(The data Opens)

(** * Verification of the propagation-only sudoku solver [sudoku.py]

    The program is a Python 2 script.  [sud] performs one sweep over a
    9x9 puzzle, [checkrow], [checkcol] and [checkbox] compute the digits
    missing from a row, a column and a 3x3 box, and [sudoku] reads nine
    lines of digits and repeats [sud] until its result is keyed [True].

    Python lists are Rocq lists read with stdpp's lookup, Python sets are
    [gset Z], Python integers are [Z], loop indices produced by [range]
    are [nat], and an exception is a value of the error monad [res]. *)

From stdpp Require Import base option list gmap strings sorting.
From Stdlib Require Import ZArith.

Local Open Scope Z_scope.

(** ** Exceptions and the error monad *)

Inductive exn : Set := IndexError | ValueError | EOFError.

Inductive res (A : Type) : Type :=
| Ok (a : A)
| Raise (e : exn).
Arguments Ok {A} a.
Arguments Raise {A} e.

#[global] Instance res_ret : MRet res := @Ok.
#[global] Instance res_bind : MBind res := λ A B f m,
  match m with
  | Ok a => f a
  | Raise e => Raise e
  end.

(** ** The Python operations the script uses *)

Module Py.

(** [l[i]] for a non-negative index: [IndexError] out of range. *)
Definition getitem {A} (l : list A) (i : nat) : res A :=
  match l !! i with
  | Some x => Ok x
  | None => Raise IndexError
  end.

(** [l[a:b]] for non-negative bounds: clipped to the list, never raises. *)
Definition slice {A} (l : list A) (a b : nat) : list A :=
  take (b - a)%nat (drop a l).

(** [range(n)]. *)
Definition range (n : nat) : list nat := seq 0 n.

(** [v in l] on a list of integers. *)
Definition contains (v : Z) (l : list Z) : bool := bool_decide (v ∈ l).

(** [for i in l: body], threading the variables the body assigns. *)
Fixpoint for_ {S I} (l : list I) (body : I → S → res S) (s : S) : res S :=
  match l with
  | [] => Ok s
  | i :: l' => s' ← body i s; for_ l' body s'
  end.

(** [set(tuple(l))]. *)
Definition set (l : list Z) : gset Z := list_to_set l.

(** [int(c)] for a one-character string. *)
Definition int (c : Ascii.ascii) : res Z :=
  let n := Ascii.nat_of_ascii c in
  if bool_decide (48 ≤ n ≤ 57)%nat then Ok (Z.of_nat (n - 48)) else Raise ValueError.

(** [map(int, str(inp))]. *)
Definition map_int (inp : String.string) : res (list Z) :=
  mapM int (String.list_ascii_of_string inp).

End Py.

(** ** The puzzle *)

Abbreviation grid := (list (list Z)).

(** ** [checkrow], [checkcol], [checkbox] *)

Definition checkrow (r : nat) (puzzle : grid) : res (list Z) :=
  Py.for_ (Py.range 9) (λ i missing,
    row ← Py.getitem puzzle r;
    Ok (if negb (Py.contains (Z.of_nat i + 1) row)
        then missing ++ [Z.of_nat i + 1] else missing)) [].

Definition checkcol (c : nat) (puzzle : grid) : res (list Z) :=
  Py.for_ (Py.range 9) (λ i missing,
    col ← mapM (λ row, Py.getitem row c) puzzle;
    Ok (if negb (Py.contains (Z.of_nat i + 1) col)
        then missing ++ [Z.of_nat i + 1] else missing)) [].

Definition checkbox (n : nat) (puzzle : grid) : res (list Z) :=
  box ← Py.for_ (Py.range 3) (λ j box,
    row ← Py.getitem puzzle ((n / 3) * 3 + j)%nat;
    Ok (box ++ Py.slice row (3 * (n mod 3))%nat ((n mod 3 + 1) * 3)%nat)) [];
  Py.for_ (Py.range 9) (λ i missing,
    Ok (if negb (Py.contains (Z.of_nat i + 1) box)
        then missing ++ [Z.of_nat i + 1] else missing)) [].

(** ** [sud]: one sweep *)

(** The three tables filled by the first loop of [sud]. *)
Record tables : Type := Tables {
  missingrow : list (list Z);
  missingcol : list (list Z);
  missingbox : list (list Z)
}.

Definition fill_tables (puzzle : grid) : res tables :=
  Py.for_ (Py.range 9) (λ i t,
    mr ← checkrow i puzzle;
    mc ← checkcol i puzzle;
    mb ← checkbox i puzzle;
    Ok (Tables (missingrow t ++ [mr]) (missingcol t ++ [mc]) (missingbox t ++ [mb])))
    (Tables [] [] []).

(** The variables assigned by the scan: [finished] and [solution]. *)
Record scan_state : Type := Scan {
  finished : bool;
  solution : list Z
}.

(The data Closes)

- _Assigned task_
Could you reproduce, exactly, every line above from the line with "match l with" to the line with "(** ** [sud]: one sweep *)", and no other line? Both ends count.

- _Answer section_
  match l with
  | [] => Ok s
  | i :: l' => s' ← body i s; for_ l' body s'
  end.

(** [set(tuple(l))]. *)
Definition set (l : list Z) : gset Z := list_to_set l.

(** [int(c)] for a one-character string. *)
Definition int (c : Ascii.ascii) : res Z :=
  let n := Ascii.nat_of_ascii c in
  if bool_decide (48 ≤ n ≤ 57)%nat then Ok (Z.of_nat (n - 48)) else Raise ValueError.

(** [map(int, str(inp))]. *)
Definition map_int (inp : String.string) : res (list Z) :=
  mapM int (String.list_ascii_of_string inp).

End Py.

(** ** The puzzle *)

Abbreviation grid := (list (list Z)).

(** ** [checkrow], [checkcol], [checkbox] *)

Definition checkrow (r : nat) (puzzle : grid) : res (list Z) :=
  Py.for_ (Py.range 9) (λ i missing,
    row ← Py.getitem puzzle r;
    Ok (if negb (Py.contains (Z.of_nat i + 1) row)
        then missing ++ [Z.of_nat i + 1] else missing)) [].

Definition checkcol (c : nat) (puzzle : grid) : res (list Z) :=
  Py.for_ (Py.range 9) (λ i missing,
    col ← mapM (λ row, Py.getitem row c) puzzle;
    Ok (if negb (Py.contains (Z.of_nat i + 1) col)
        then missing ++ [Z.of_nat i + 1] else missing)) [].

Definition checkbox (n : nat) (puzzle : grid) : res (list Z) :=
  box ← Py.for_ (Py.range 3) (λ j box,
    row ← Py.getitem puzzle ((n / 3) * 3 + j)%nat;
    Ok (box ++ Py.slice row (3 * (n mod 3))%nat ((n mod 3 + 1) * 3)%nat)) [];
  Py.for_ (Py.range 9) (λ i missing,
    Ok (if negb (Py.contains (Z.of_nat i + 1) box)
        then missing ++ [Z.of_nat i + 1] else missing)) [].

(** ** [sud]: one sweep *)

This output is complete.